- _What you should do_: From the first line to the last, set down the data exactly as given.

- _Provided records_:
+ + + +

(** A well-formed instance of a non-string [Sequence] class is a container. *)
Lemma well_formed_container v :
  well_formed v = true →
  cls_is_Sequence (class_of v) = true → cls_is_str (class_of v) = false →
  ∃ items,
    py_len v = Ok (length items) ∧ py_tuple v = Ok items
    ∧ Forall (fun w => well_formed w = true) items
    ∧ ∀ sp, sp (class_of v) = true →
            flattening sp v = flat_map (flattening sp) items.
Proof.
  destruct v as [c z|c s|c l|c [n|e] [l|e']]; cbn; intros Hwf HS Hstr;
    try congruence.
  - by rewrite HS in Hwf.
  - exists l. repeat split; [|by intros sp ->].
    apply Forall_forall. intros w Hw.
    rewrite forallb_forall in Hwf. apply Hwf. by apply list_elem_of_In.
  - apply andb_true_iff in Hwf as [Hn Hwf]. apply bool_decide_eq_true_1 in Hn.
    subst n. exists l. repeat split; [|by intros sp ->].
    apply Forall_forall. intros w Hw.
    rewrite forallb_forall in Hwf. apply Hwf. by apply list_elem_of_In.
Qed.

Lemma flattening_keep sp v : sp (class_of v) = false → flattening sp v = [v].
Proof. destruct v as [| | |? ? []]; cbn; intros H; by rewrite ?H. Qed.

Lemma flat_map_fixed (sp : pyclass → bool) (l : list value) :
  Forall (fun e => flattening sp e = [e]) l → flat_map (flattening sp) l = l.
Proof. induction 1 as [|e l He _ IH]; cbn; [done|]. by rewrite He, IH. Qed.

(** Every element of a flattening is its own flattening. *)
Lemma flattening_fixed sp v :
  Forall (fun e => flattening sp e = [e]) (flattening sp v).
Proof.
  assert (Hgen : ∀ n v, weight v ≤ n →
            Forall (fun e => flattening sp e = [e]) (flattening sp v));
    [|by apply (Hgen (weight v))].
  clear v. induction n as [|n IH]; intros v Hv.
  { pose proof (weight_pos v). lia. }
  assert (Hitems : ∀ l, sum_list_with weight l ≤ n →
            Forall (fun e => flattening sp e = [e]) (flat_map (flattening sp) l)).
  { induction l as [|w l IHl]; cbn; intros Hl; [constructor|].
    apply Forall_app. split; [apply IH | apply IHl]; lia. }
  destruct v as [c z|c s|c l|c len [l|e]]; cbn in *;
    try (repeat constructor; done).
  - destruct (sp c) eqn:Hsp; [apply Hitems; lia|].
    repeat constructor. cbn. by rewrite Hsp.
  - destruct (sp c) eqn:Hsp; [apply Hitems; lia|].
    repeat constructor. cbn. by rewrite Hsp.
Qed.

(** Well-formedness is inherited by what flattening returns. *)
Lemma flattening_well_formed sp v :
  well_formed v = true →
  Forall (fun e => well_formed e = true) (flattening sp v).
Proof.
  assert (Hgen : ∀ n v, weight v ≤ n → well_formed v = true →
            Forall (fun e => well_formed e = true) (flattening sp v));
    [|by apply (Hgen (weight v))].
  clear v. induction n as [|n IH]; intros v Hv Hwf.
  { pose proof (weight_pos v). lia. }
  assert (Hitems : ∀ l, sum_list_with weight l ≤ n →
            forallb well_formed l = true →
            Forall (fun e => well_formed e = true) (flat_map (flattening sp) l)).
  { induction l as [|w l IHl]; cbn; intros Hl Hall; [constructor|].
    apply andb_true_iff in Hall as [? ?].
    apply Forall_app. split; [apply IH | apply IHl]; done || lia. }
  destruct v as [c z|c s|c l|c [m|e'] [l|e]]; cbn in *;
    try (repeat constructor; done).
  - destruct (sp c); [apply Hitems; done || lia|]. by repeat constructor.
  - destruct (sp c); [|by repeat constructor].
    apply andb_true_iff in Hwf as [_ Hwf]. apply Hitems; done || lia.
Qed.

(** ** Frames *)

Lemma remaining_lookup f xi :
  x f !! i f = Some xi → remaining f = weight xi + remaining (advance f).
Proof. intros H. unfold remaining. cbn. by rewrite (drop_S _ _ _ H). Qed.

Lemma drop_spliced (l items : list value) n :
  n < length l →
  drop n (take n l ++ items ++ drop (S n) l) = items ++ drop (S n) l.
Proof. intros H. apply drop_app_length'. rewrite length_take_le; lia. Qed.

+ + + +

- _Answer box_:
(** A well-formed instance of a non-string [Sequence] class is a container. *)
Lemma well_formed_container v :
  well_formed v = true →
  cls_is_Sequence (class_of v) = true → cls_is_str (class_of v) = false →
  ∃ items,
    py_len v = Ok (length items) ∧ py_tuple v = Ok items
    ∧ Forall (fun w => well_formed w = true) items
    ∧ ∀ sp, sp (class_of v) = true →
            flattening sp v = flat_map (flattening sp) items.
Proof.
  destruct v as [c z|c s|c l|c [n|e] [l|e']]; cbn; intros Hwf HS Hstr;
    try congruence.
  - by rewrite HS in Hwf.
  - exists l. repeat split; [|by intros sp ->].
    apply Forall_forall. intros w Hw.
    rewrite forallb_forall in Hwf. apply Hwf. by apply list_elem_of_In.
  - apply andb_true_iff in Hwf as [Hn Hwf]. apply bool_decide_eq_true_1 in Hn.
    subst n. exists l. repeat split; [|by intros sp ->].
    apply Forall_forall. intros w Hw.
    rewrite forallb_forall in Hwf. apply Hwf. by apply list_elem_of_In.
Qed.

Lemma flattening_keep sp v : sp (class_of v) = false → flattening sp v = [v].
Proof. destruct v as [| | |? ? []]; cbn; intros H; by rewrite ?H. Qed.

Lemma flat_map_fixed (sp : pyclass → bool) (l : list value) :
  Forall (fun e => flattening sp e = [e]) l → flat_map (flattening sp) l = l.
Proof. induction 1 as [|e l He _ IH]; cbn; [done|]. by rewrite He, IH. Qed.

(** Every element of a flattening is its own flattening. *)
Lemma flattening_fixed sp v :
  Forall (fun e => flattening sp e = [e]) (flattening sp v).
Proof.
  assert (Hgen : ∀ n v, weight v ≤ n →
            Forall (fun e => flattening sp e = [e]) (flattening sp v));
    [|by apply (Hgen (weight v))].
  clear v. induction n as [|n IH]; intros v Hv.
  { pose proof (weight_pos v). lia. }
  assert (Hitems : ∀ l, sum_list_with weight l ≤ n →
            Forall (fun e => flattening sp e = [e]) (flat_map (flattening sp) l)).
  { induction l as [|w l IHl]; cbn; intros Hl; [constructor|].
    apply Forall_app. split; [apply IH | apply IHl]; lia. }
  destruct v as [c z|c s|c l|c len [l|e]]; cbn in *;
    try (repeat constructor; done).
  - destruct (sp c) eqn:Hsp; [apply Hitems; lia|].
    repeat constructor. cbn. by rewrite Hsp.
  - destruct (sp c) eqn:Hsp; [apply Hitems; lia|].
    repeat constructor. cbn. by rewrite Hsp.
Qed.

(** Well-formedness is inherited by what flattening returns. *)
Lemma flattening_well_formed sp v :
  well_formed v = true →
  Forall (fun e => well_formed e = true) (flattening sp v).
Proof.
  assert (Hgen : ∀ n v, weight v ≤ n → well_formed v = true →
            Forall (fun e => well_formed e = true) (flattening sp v));
    [|by apply (Hgen (weight v))].
  clear v. induction n as [|n IH]; intros v Hv Hwf.
  { pose proof (weight_pos v). lia. }
  assert (Hitems : ∀ l, sum_list_with weight l ≤ n →
            forallb well_formed l = true →
            Forall (fun e => well_formed e = true) (flat_map (flattening sp) l)).
  { induction l as [|w l IHl]; cbn; intros Hl Hall; [constructor|].
    apply andb_true_iff in Hall as [? ?].
    apply Forall_app. split; [apply IH | apply IHl]; done || lia. }
  destruct v as [c z|c s|c l|c [m|e'] [l|e]]; cbn in *;
    try (repeat constructor; done).
  - destruct (sp c); [apply Hitems; done || lia|]. by repeat constructor.
  - destruct (sp c); [|by repeat constructor].
    apply andb_true_iff in Hwf as [_ Hwf]. apply Hitems; done || lia.
Qed.

(** ** Frames *)

Lemma remaining_lookup f xi :
  x f !! i f = Some xi → remaining f = weight xi + remaining (advance f).
Proof. intros H. unfold remaining. cbn. by rewrite (drop_S _ _ _ H). Qed.

Lemma drop_spliced (l items : list value) n :
  n < length l →
  drop n (take n l ++ items ++ drop (S n) l) = items ++ drop (S n) l.
Proof. intros H. apply drop_app_length'. rewrite length_take_le; lia. Qed.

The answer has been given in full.